The data ->
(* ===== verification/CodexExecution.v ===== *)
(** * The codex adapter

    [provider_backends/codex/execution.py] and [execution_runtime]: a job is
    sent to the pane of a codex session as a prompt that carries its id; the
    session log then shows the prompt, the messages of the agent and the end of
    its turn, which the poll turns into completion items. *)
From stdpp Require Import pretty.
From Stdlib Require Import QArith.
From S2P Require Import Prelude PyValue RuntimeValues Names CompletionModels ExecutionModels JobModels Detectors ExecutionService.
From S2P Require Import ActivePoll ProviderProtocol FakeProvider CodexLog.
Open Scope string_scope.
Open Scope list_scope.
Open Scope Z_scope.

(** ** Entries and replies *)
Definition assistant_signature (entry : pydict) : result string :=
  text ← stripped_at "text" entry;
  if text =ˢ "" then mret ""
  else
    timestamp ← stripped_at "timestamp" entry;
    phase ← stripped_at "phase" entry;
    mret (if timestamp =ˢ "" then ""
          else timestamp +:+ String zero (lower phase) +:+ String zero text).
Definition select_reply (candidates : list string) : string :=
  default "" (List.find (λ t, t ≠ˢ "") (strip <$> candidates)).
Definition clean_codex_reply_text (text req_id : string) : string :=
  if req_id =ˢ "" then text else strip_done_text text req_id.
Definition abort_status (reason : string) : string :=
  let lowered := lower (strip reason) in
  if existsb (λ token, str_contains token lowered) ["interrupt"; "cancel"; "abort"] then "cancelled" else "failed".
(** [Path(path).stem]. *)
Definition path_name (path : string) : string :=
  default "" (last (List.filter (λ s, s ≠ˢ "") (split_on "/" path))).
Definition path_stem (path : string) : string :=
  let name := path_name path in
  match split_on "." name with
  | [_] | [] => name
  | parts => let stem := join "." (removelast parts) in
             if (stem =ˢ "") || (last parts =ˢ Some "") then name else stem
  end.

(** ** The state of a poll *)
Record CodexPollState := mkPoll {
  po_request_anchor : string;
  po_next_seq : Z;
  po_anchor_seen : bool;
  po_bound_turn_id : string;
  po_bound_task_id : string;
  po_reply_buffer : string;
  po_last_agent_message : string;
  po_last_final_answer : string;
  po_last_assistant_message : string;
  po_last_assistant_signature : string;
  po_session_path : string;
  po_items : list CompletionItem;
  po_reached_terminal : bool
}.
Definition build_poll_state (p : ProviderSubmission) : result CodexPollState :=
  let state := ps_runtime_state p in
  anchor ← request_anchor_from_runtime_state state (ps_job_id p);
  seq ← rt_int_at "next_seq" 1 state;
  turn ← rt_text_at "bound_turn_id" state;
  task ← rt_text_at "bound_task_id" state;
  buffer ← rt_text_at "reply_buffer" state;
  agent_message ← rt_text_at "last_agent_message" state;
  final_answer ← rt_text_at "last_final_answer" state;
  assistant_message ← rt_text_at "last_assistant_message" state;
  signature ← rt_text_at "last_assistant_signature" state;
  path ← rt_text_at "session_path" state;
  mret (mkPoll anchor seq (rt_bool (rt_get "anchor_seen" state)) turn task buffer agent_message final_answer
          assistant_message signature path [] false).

Work task ->
Repeat the material in full. Nothing may differ.

Answer space ->
(* ===== verification/CodexExecution.v ===== *)
(** * The codex adapter

    [provider_backends/codex/execution.py] and [execution_runtime]: a job is
    sent to the pane of a codex session as a prompt that carries its id; the
    session log then shows the prompt, the messages of the agent and the end of
    its turn, which the poll turns into completion items. *)
From stdpp Require Import pretty.
From Stdlib Require Import QArith.
From S2P Require Import Prelude PyValue RuntimeValues Names CompletionModels ExecutionModels JobModels Detectors ExecutionService.
From S2P Require Import ActivePoll ProviderProtocol FakeProvider CodexLog.
Open Scope string_scope.
Open Scope list_scope.
Open Scope Z_scope.

(** ** Entries and replies *)
Definition assistant_signature (entry : pydict) : result string :=
  text ← stripped_at "text" entry;
  if text =ˢ "" then mret ""
  else
    timestamp ← stripped_at "timestamp" entry;
    phase ← stripped_at "phase" entry;
    mret (if timestamp =ˢ "" then ""
          else timestamp +:+ String zero (lower phase) +:+ String zero text).
Definition select_reply (candidates : list string) : string :=
  default "" (List.find (λ t, t ≠ˢ "") (strip <$> candidates)).
Definition clean_codex_reply_text (text req_id : string) : string :=
  if req_id =ˢ "" then text else strip_done_text text req_id.
Definition abort_status (reason : string) : string :=
  let lowered := lower (strip reason) in
  if existsb (λ token, str_contains token lowered) ["interrupt"; "cancel"; "abort"] then "cancelled" else "failed".
(** [Path(path).stem]. *)
Definition path_name (path : string) : string :=
  default "" (last (List.filter (λ s, s ≠ˢ "") (split_on "/" path))).
Definition path_stem (path : string) : string :=
  let name := path_name path in
  match split_on "." name with
  | [_] | [] => name
  | parts => let stem := join "." (removelast parts) in
             if (stem =ˢ "") || (last parts =ˢ Some "") then name else stem
  end.

(** ** The state of a poll *)
Record CodexPollState := mkPoll {
  po_request_anchor : string;
  po_next_seq : Z;
  po_anchor_seen : bool;
  po_bound_turn_id : string;
  po_bound_task_id : string;
  po_reply_buffer : string;
  po_last_agent_message : string;
  po_last_final_answer : string;
  po_last_assistant_message : string;
  po_last_assistant_signature : string;
  po_session_path : string;
  po_items : list CompletionItem;
  po_reached_terminal : bool
}.
Definition build_poll_state (p : ProviderSubmission) : result CodexPollState :=
  let state := ps_runtime_state p in
  anchor ← request_anchor_from_runtime_state state (ps_job_id p);
  seq ← rt_int_at "next_seq" 1 state;
  turn ← rt_text_at "bound_turn_id" state;
  task ← rt_text_at "bound_task_id" state;
  buffer ← rt_text_at "reply_buffer" state;
  agent_message ← rt_text_at "last_agent_message" state;
  final_answer ← rt_text_at "last_final_answer" state;
  assistant_message ← rt_text_at "last_assistant_message" state;
  signature ← rt_text_at "last_assistant_signature" state;
  path ← rt_text_at "session_path" state;
  mret (mkPoll anchor seq (rt_bool (rt_get "anchor_seen" state)) turn task buffer agent_message final_answer
          assistant_message signature path [] false).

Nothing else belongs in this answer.